The orange shirt was never returned to her, but the colour orange always made Phyllis think of her experiences at a residential school.

“The colour orange has always reminded me of that and how my feelings didn't matter, how no one cared and how I felt like I was worth nothing,” she writes.

“All of us little children were crying and no one cared.”

Orange Shirt Day was inspired by Phyllis’s story and launched in 2013. Its goal is to educate people about residential schools in Canada and to honour and remember the experiences and loss of the First Nation, Inuit and Métis children who were stolen from their families and placed in these schools. Sept. 30 represents the time of year when this happened each year.

Dawn Lameman (Accounting ’12, Bachelor of Business Administration ’16), a member of the support staff at the Nîsôhkamâtotân Centre  where Aboriginal and non-Aboriginal students can gather to network and study (virtually only, currently)  sees Orange Shirt Day as an opportunity to raise awareness of the impact of residential schools.

We asked her what it means to NAIT and what we can do in addition to wearing an orange shirt to honour the stories of Phyllis and roughly 150,000 other First Nation, Inuit and Métis children.

Techlifetoday.ca: What does Orange Shirt Day mean for NAIT?

dawn lamemanDawn Lameman: Most people with kids in K-12 education may already know some basic tenets of Orange Shirt Day because it’s part of the curriculum.

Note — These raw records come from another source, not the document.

(** * optimize_photos.py: a shallow embedding and its specification

    The script renames and recompresses a folder of photographs.  This file
    embeds its three functions, [get_exif_datetime], [optimize_image] and
    [process_photos], over an explicit model of the file system and of the
    console, and proves or refutes the statements of the specification.

    The libraries the script calls (piexif, Pillow, [datetime], [shutil]) are
    not part of the repository.  A file is described by what those calls
    return on it; what the libraries compute and the script only passes on
    (parsing a timestamp string, serialising a metadata dictionary, encoding
    a JPEG) is a parameter of the development. *)

From stdpp Require Import gmap strings list fin_maps pretty sorting.
From Stdlib Require Import ZArith Lia Ascii.
From Stdlib Require Floats.SpecFloat.

Open Scope string_scope.
Open Scope list_scope.
Open Scope Z_scope.

#[local] Set Warnings "-register-all".

(** ** Python values *)

(** The exception classes that occur. Every one of them derives from
    [Exception], so [except Exception] and a bare [except] catch them all. *)
Inductive exn :=
  | FileNotFoundError
  | SameFileError
  | InvalidImageDataError
  | UnidentifiedImageError
  | AttributeError
  | ValueError
  | ZeroDivisionError
  | OverflowError
  | OSError.

Inductive result (A : Type) :=
  | Ok (a : A)
  | Raise (e : exn).
Arguments Ok {A} a.
Arguments Raise {A} e.

(** [datetime.datetime], down to the second. *)
Record datetime := {
  year : N; month : N; day : N; hour : N; minute : N; second : N
}.

(** Python floats are IEEE 754 binary64 numbers. *)
Module Float.
Import SpecFloat.

Definition prec : Z := 53.
Definition emax : Z := 1024.

Definition finite (x : spec_float) : bool :=
  match x with
  | S754_zero _ | S754_finite _ _ _ => true
  | _ => false
  end.

(** [float(n)] for an int [n]: rounded to nearest even, [OverflowError]
    when out of range. *)
Definition of_int (n : Z) : result spec_float :=
  let x := binary_normalize prec emax n 0 false in
  if finite x then Ok x else Raise OverflowError.

(** [a / b] for ints [a] and [b]: the correctly rounded quotient. *)
Definition true_divide (a b : Z) : result spec_float :=
  match a, b with
  | _, Z0 => Raise ZeroDivisionError
  | Z0, _ => Ok (S754_zero (b <? 0))
  | _, _ =>
      let x := SFdiv prec emax
                 (S754_finite (a <? 0) (Z.to_pos (Z.abs a)) 0)
                 (S754_finite (b <? 0) (Z.to_pos (Z.abs b)) 0) in
      if finite x then Ok x else Raise OverflowError
  end.

(** [n * x] for an int [n] and a float [x]. *)
Definition int_mul (n : Z) (x : spec_float) : result spec_float :=
  match of_int n with
  | Ok y => Ok (SFmul prec emax y x)
  | Raise e => Raise e
  end.

(** [int(x)]: truncation towards zero. *)
Definition to_int (x : spec_float) : result Z :=
  match x with
  | S754_zero _ => Ok 0
  | S754_finite s m e =>
      let a := match e with
               | Zneg p => Z.shiftr (Zpos m) (Zpos p)
               | _ => Z.shiftl (Zpos m) e
               end in
      Ok (if s then - a else a)
  | S754_infinity _ => Raise OverflowError
  | S754_nan => Raise ValueError
  end.
End Float.

(** ** [strftime('%Y-%m-%d-%H%M')] *)

(** A number printed in decimal, zero-padded on the left to [width]. *)
Definition zero_pad (width : nat) (n : N) : string :=
  let s := pretty n in
  String.concat "" (replicate (width - String.length s) "0") +:+ s.

Definition strftime (dt : datetime) : string :=
  zero_pad 4 (year dt) +:+ "-" +:+ zero_pad 2 (month dt) +:+ "-" +:+
  zero_pad 2 (day dt) +:+ "-" +:+ zero_pad 2 (hour dt) +:+ zero_pad 2 (minute dt).

(** ** Images (Pillow) *)

(** An image is the Pillow calls that made it, over the raster of a file. *)
Inductive image :=
  | Raster (mode : string) (size : Z * Z) (samples : list N)
  | Resize (im : image) (size : Z * Z)
  | Convert (im : image) (mode : string)
  | New (mode : string) (size : Z * Z) (color : N * N * N)
  | LastBand (im : image)
  | Paste (background im : image) (mask : option image).

(** [img.mode], [img.size] and [img.resize(size, LANCZOS)]; Pillow refuses
    an empty target. *)
Module Image.
Fixpoint mode (im : image) : string :=
  match im with
  | Raster m _ _ => m
  | Resize im _ => mode im
  | Convert _ m => m
  | New m _ _ => m
  | LastBand _ => "L"
  | Paste background _ _ => mode background
  end.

It’s not a requirement in a post-secondary setting, but it’s important to remember the lesson behind that coloured shirt.

It’s not just another coloured shirt that you have to find. It represents an important day of remembrance and part of the reconciliation that every post-secondary has as their calls to action [issued by the Truth and Reconciliation Commission of Canada].

What do you feel is the most important takeaway from the day?

The children of residential schools mattered. Their lives matter. A lot of kids never made it home.

We need to honour their lives and keep the conversation going to prevent this type of cultural genocide from ever happening again. We’re still seeing the negative impact and the longstanding effect of the schools.

How do we continue the conversation after Orange Shirt Day?

The Nîsôhkamâtotân Centre is creating a lot of informative virtual offerings; people can stay tuned to that on our website. They’re free and for NAIT staff and students.

 

The Four Directions at NAIT

In 2019, NAIT released “Connecting the Four Directions,” a document meant to guide and inspire staff to find ways to honour Indigenous knowledge and to be more inclusive of Indigenous people and communities.

Led by the Nîsôhkamâtotân Centre, it aligns traditional teachings with NAIT’s vision to be a leading polytechnic, and seeks to remove barriers to education.

It was created with input from Elders and cultural advisers from the NAIT community, students, staff at the centre and instructors from across the institute.